Back in September, a 5-year-old boy named Aidan was diagnosed with leukemia — acute lymphoblastic leukemia. He would need chemo, expensive chemo, which forced the boy’s family to consider selling their home or face financial ruin. His father Wylie started looking for a second job immediately.
Wylie also did something that would ultimately save their finances while, hopefully, prolonging Aidan’s life. He set up an Etsy shop and started selling Aidan’s Monsters — page after page of monsters drawn by Aidan.
A month and a half later, as Halloween approached, Aidan’s father posted on the family’s blog and at the Etsy shop that, thanks to purchases and donations, medical bills did not swallow up the family.
He also wrote that they’ll continue to sell Aidan’s Monsters — the boy loves drawing them — and promise to put all proceeds toward costs for future medical treatments.
Aidan and his family say that while the money saved them financially, the outpouring of support and kind words saved them emotionally.

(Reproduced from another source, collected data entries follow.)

(** * TransitionX: state transitions with rollback and redo

    A shallow embedding of [src/src/transitionx.js].  JavaScript objects
    live in a store and are named by references, so that the difference
    between an object and a copy of it ([{ ...o }]) is visible: the class
    hands out references to its state object, copies it into the history
    stacks, and replaces it on rollback and redo. *)

From stdpp Require Import gmap strings list fin_maps pretty.

Local Open Scope string_scope.
Local Open Scope list_scope.

#[local] Set Warnings "-clear-no-such-hyp".

(** ** Values, objects and errors *)

(** A reference to an object of the store. *)
Abbreviation loc := positive.

(** The values a property of a state object can hold.  Numbers are kept to
    the integers; a nested object is held by reference, which is what makes
    the copies of the class shallow. *)
Inductive value :=
| VUndefined
| VNull
| VBool (b : bool)
| VNum (n : Z)
| VStr (s : string)
| VRef (l : loc).

#[global] Instance value_eq_dec : EqDecision value.
Proof. solve_decision. Defined.

(** A plain object: its own enumerable properties. *)
Abbreviation obj := (gmap string value).

(** What a [throw] or a rejected promise carries: [new Error(message)], a
    [TypeError] of the engine, or any other value, such as [null], or
    [undefined] for a promise rejected with no reason. *)
Inductive error :=
| Error (message : string)
| TypeError (message : string)
| Thrown (v : value).

#[global] Instance error_eq_dec : EqDecision error.
Proof. solve_decision. Defined.

(** The message of an error object.  A thrown value that is not an error
    object has none of its own: what [error.message] gives for it is
    [read_message] below. *)
Definition message (e : error) : string :=
  match e with
  | Error s | TypeError s => s
  | Thrown _ => EmptyString
  end.

(** ** Transition functions *)

(** How a call [f(state, ...args)] ends. *)
Inductive outcome :=
| Returns
    (* the call returned; what it returned is not a promise *)
| Throws (e : error)
    (* the call threw *)
| Promises (later : obj → obj) (settles : option error).
    (* the call returned a pending promise: by the time this promise
       settles, [later] has been applied to the object the call was given;
       it is then fulfilled ([None]) or rejected ([Some e]) *)

(** A transition function is given the caller's arguments and the state
    object, which it mutates in place: it is described by the properties of
    that object when the call ends, and by how the call ends.  The functions
    described are those that act on the object they are given; one that also
    calls the methods of the instance is not among them. *)
Definition transition_fn : Type := list value → obj → obj * outcome.

(** A property of an object that holds transition functions: a function, or
    any other value. *)
Inductive property :=
| PFunction (f : transition_fn)
| PValue (v : value).

(** [if (v)]: ToBoolean. *)
Definition truthy_value (v : value) : bool :=
  match v with
  | VUndefined | VNull => false
  | VBool b => b
  | VNum n => negb (n =? 0)%Z
  | VStr s => negb (String.eqb s EmptyString)
  | VRef _ => true
  end.

Definition truthy (p : property) : bool :=
  match p with
  | PFunction _ => true
  | PValue v => truthy_value v
  end.

Abbreviation registry := (gmap string property).

(** ** The store *)

(** What [console.log] has been given. *)
Inductive log_data :=
| DState (o : obj)                    (* [{ ...this.state }] *)
| DArgs (args : list value)           (* [{ args }] *)
| DFunctionName (name : string).      (* [{ functionName: ... }] *)

Inductive console_line :=
| LText (s : string)
| LData (d : log_data).

(** State objects and snapshots are in [objects], the objects that hold
    transition functions in [registries].  [Object_prototype] is the
    prototype of every object literal: a property that an object does not
    have itself is looked up there. *)
Record store := Store {
  objects : gmap loc obj;
  registries : gmap loc registry;
  Object_prototype : registry;
  console : list console_line;
}.

Definition set_objects (h : gmap loc obj) (σ : store) : store :=
  Store h (registries σ) (Object_prototype σ) (console σ).

Definition set_registries (h : gmap loc registry) (σ : store) : store :=
  Store (objects σ) h (Object_prototype σ) (console σ).

Definition set_console (out : list console_line) (σ : store) : store :=
  Store (objects σ) (registries σ) (Object_prototype σ) out.

(** The own properties of the object at [l]. *)
Definition contents (l : loc) (σ : store) : obj :=
  default ∅ (objects σ !! l).

Definition registry_at (l : loc) (σ : store) : registry :=
  default ∅ (registries σ !! l).

(** In-place mutation of the object at [l]: its properties become [o]. *)
Definition write (l : loc) (o : obj) (σ : store) : store :=
  set_objects (<[l := o]> (objects σ)) σ.

Definition write_registry (l : loc) (r : registry) (σ : store) : store :=
  set_registries (<[l := r]> (registries σ)) σ.

(** An object literal: a new object, distinct from every object of the
    store. *)
Definition alloc (o : obj) (σ : store) : loc * store :=
  let l := fresh (dom (objects σ)) in (l, write l o σ).

Definition alloc_registry (r : registry) (σ : store) : loc * store :=
  let l := fresh (dom (registries σ)) in (l, write_registry l r σ).

(** [{ ...x }]: a new object with the own properties of [x]; spreading
    [undefined] gives an empty object. *)
Definition spread (x : option loc) (σ : store) : loc * store :=
  alloc (from_option (λ l, contents l σ) ∅ x) σ.

Definition spread_registry (x : option loc) (σ : store) : loc * store :=
  alloc_registry (from_option (λ l, registry_at l σ) ∅ x) σ.

(** [o[name]]: the own property, else the one of [Object.prototype]. *)
Definition get (l : loc) (name : string) (σ : store) : option property :=
  match registry_at l σ !! name with
  | Some p => Some p
  | None => Object_prototype σ !! name
  end.

(** ** Arrays used as stacks, most recent last *)

Definition push {A} (a : list A) (x : A) : list A := a ++ [x].

(** [a.pop()]: the last element, [undefined] when there is none, and the
    array without it. *)
Definition pop {A} (a : list A) : option A * list A := (last a, removelast a).

(** ** The class *)

Record TransitionX := Build {
  state : loc;
  transitions : loc;
  debug : bool;
  stateHistory : list loc;
  redoStack : list loc;
}.

Definition set_state (l : loc) (m : TransitionX) : TransitionX :=
  Build l (transitions m) (debug m) (stateHistory m) (redoStack m).

Definition set_stateHistory (a : list loc) (m : TransitionX) : TransitionX :=
  Build (state m) (transitions m) (debug m) a (redoStack m).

Their situation is a stark reminder of how, in the U.S., families often aren’t allowed to simply focus on the emotions of a life-threatening illness, but also face tremendous expense for the treatment and lost wages when it comes to caring for a sick child. Already there’s talk of repealing the admittedly imperfect health care bill — though this tells us why only tweaking and tinkering are actually possible. Not every family is as creative and savvy as Aidan’s. And really? That shouldn’t be a requirement for good health.